Follow me on Utterz for media posts tomorrow as Xiane and I visit Asheville, NC.

July 12th, 2008

Gallycat: Follow the Lambeth Bishops

Last night at the Episcopal Cafe, we posted links to all the blogs we’re aware of written by Anglican bishops. In a fit of “how am I going to keep up with this,” I created a pipeline of the posts and gave it a single feed, which you can subscribe to here:

http://feeds.feedburner.com/lambethbishops

Hope it’s useful to some of you as well, especially with the Lambeth conference being next week.

July 8th, 2008

I want my MTV: Colonial Heights, 1988

20 years ago, I had recently graduated high school and was aimlessly working through a dreadful booze-and-boy filled summer of emotional discontent in preparation for wandering up to Mary Washington to attend college.

Now I’m.. erm, gearing up for my 20-year reunion by dusting off my not-very-dusty information gathering skills and tracking down missing members of my class, and inviting all of them to join our facebook group.
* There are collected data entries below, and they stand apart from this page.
(** [repr(s)] for code points below 256.  The text is quoted with
    apostrophes, or with double quotes when it holds an apostrophe and no
    double quote; a backslash, the quote in use, and what cannot be
    printed are escaped. *)
Definition double_quote : ascii := ascii_of_nat 34.

Definition hex_digit (n : nat) : ascii :=
  ascii_of_nat (if (n <? 10)%nat then 48 + n else 87 + n).

Definition is_printable (c : ascii) : bool :=
  let n := nat_of_ascii c in
  ((32 <=? n) && (n <=? 126) || (161 <=? n) && negb (Nat.eqb n 173))%nat.

Definition repr_char (quote c : ascii) : string :=
  let n := nat_of_ascii c in
  if Ascii.eqb c "\" then "\\"
  else if Ascii.eqb c quote then String "\" (String c EmptyString)
  else if Nat.eqb n 9 then "\t"
  else if Nat.eqb n 10 then "\n"
  else if Nat.eqb n 13 then "\r"
  else if is_printable c then String c EmptyString
  else String "\" (String "x"
         (String (hex_digit (n / 16)) (String (hex_digit (n mod 16)) EmptyString))).

Fixpoint has_char (c : ascii) (s : string) : bool :=
  match s with
  | EmptyString => false
  | String d s' => Ascii.eqb c d || has_char c s'
  end.

Fixpoint repr_chars (quote : ascii) (s : string) : string :=
  match s with
  | EmptyString => String quote EmptyString
  | String c s' => (repr_char quote c ++ repr_chars quote s')%string
  end.

Definition repr (s : string) : string :=
  let quote :=
    if has_char "'" s && negb (has_char double_quote s) then double_quote
    else "'"%char in
  String quote (repr_chars quote s).

(** [str(n)] for a count. *)
Definition str_of_nat (n : nat) : string :=
  NilEmpty.string_of_uint (Nat.to_uint n).

(** The message of the [ValueError] that [int(text)] raises: the limit
    on the digits, or the text as [%.200R] shows it. *)
Definition int_error (text : string) : string :=
  match parse_int text with
  | TooManyDigits digits =>
      ("Exceeds the limit (4300 digits) for integer string conversion: value has "
       ++ str_of_nat digits
       ++ " digits; use sys.set_int_max_str_digits() to increase the limit")%string
  | _ =>
      ("invalid literal for int() with base 10: "
       ++ String.substring 0 200 (repr text))%string
  end.
(** X10. When every link is fetched, [GetPages] and [GetSubsites] list the
    records of the run in the order served; when the first response has a
    link, the records of the first page come a second time in front, since
    they are collected before the iterator starts on that page. *)
Theorem listing_repeats_the_first_page (client : Sites.GraphServiceClient)
    (siteId : string) :
  (forall result,
     Sites.PagesGet client siteId = Ok result ->
     allFetched result = true ->
     Sites.GetPages client siteId
     = (((if hasNextLink result then default [] (GetValue result) else [])
         ++ records result)%list, None))
  /\ (forall result,
        Sites.SubsitesGet client siteId = Ok result ->
        allFetched result = true ->
        Sites.GetSubsites client siteId
        = (((if hasNextLink result then default [] (GetValue result) else [])
            ++ records result)%list, None)).
Proof.
  split; intros result Hget Hall.
  - unfold Sites.GetPages. rewrite Hget.
    destruct (hasNextLink result) eqn:Hlink.
    + rewrite (Iterate_all_fetched (fun page pages => (pages ++ [page])%list))
        by done.
      by rewrite collected.
    + by destruct result as [value [| |page|err]].
  - unfold Sites.GetSubsites. rewrite Hget.
    destruct (hasNextLink result) eqn:Hlink.
    + rewrite (Iterate_all_fetched (fun subsite subsites => (subsites ++ [subsite])%list))
        by done.
      by rewrite collected.
    + by destruct result as [value [| |page|err]].
Qed.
Wacky what doing social media for a living–and seeing how my kid uses his facebook as an interactive yearbook–does to the brain in terms of reaching out to people who may or may not remember me. (Surprisingly, many of them do. Part of me wonders, though: When the 10-year happened in 1998, I was in that emotional nadir I alluded to in my last post, so I didn’t go, and later found out that I’d been talked about as the class of ’88’s resident Goth. Oddly enough, that was before I made my big debut as a music critic.)

Anyhow. I’ve invited the Colonial Heights High School Class of 1988 to stop by here as well so that they can get an invite to the facebook group. Drop me a comment! Coming soon to the group: Video! Photos! Stalk your former teachers! Where’s Bryan Moody when you need him?

And contrary to what Lisa Poarch said in the colophon of the ‘88 yearbook, I haven’t stopped talking about my hair. Or changing its color about once a quarter.